La Russie et l'Ukraine demandaient l'institution de quotas spécifiques pour leurs exportations, à l'instar de ce qui a été obtenu par le Canada et les Etats-Unis. Sur ce point, la Commission a annoncé qu'elle présenterait un nouveau texte créant au sein du contingent à droits réduits de 2,9 millions de tonnes deux parts réservataires pour la Russie et l'Ukraine, initiative que les autorités françaises et les organisations professionnelles jugent satisfaisante dans la mesure où elle ne crée pas un nouveau quota à droits réduits aux côtés de celui négocié à l'OMC.

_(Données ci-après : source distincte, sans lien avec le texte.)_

(** * Mailbox / credential store: the MailboxDO durable object

    A shallow embedding of [packages/worker/src/durableObject/index.ts]
    (class [MailboxDO]) together with the platform primitives its methods
    call (binary strings, [btoa]/[atob], [String.prototype.split],
    [crypto.getRandomValues], [crypto.randomUUID], [Date.now]) and the rows
    of the embedded relational store.  Methods are computations in a small
    state-and-exception monad over the durable object's world. *)

From Stdlib Require Import ZArith List String Ascii Bool Lia Permutation.
Import ListNotations.
Open Scope string_scope.
Open Scope Z_scope.

(** ** JavaScript strings

    A JavaScript binary string (every code unit below 256) is a Rocq
    [string]: one [ascii] per code unit. *)
Module JS.

(** [s.charCodeAt(0)] on a one-character binary string. *)
Definition charCode (a : ascii) : Z := Z.of_N (N_of_ascii a).

(** [String.fromCharCode(n)] for [0 <= n < 256]. *)
Definition fromCharCode (n : Z) : ascii := ascii_of_N (Z.to_N n).

(** [!s] on a value that is a string or [undefined]. *)
Definition falsy (s : option string) : bool :=
  match s with
  | None => true
  | Some EmptyString => true
  | Some (String _ _) => false
  end.

(** [s.split(sep)] for a one-character separator: the pieces between the
    occurrences of [sep]; always at least one piece. *)
Fixpoint split (sep : ascii) (s : string) : list string :=
  match s with
  | EmptyString => [EmptyString]
  | String c rest =>
      if Ascii.eqb c sep then EmptyString :: split sep rest
      else match split sep rest with
           | [] => [String c EmptyString]
           | piece :: pieces => String c piece :: pieces
           end
  end.

(** [s.includes(sub)]. *)
Definition includes (s sub : string) : bool :=
  match String.index 0 sub s with
  | Some _ => true
  | None => false
  end.

(** Every character of [s] satisfies [p]. *)
Fixpoint all_chars (p : ascii -> bool) (s : string) : bool :=
  match s with
  | EmptyString => true
  | String c rest => p c && all_chars p rest
  end.

(** Keep the characters of [s] that satisfy [p]. *)
Fixpoint filter_chars (p : ascii -> bool) (s : string) : string :=
  match s with
  | EmptyString => EmptyString
  | String c rest =>
      if p c then String c (filter_chars p rest) else filter_chars p rest
  end.

(** The string [s] reversed onto [acc]. *)
Fixpoint rev_onto (s acc : string) : string :=
  match s with
  | EmptyString => acc
  | String c rest => rev_onto rest (String c acc)
  end.

Definition reverse (s : string) : string := rev_onto s EmptyString.

End JS.

(** ** Base64: [btoa] and [atob]

    [btoa] is RFC 4648 base64 with padding; [atob] is the forgiving-base64
    decoder of the platform: ASCII whitespace is dropped, up to two padding
    characters are removed from a string whose length is a multiple of four,
    and any other character outside the alphabet is an error
    ([InvalidCharacterError]). *)
Module Base64.

Definition alphabet : string :=
  "ABCDEFGHIJKLMNOPQRSTUVWXYZabcdefghijklmnopqrstuvwxyz0123456789+/".

Definition pad : ascii := "="%char.

(** The character of a sextet [0 <= d < 64]. *)
Definition digit_char (d : Z) : ascii :=
  match String.get (Z.to_nat d) alphabet with
  | Some c => c
  | None => "A"%char
  end.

M. Patrick Hoguet a cependant souligné que le nouveau régime d'importation de céréales comportait le risque d'être contourné par les blés de basse et de moyenne qualité de la mer Noire, en raison des critères actuellement retenus par la réglementation communautaire pour la définition du blé de haute qualité. Celle-ci doit correspondre à un taux de protéine minimum de 14 %, avec un taux de tolérance de 0,7 % ; ce qui a amené l'Association générale des producteurs de blé et autres céréales à demander la suppression de ce seuil de tolérance, car elle estime qu'il permettra d'importer des blés originaires de Mer Noire de basse ou moyenne qualité comme des blés de haute qualité.

Par ailleurs, 5 % seulement des cargaisons de blés de la Mer Noire débarquées dans la Communauté font l'objet d'un contrôle de la qualité déclarée par les services douaniers.

Après l'intervention du Président Pierre Lequiller, ainsi que de M. Edouard Landrain sur les importations de poulet, la Délégation a pris acte de ces propositions et pris note de la position des autorités françaises.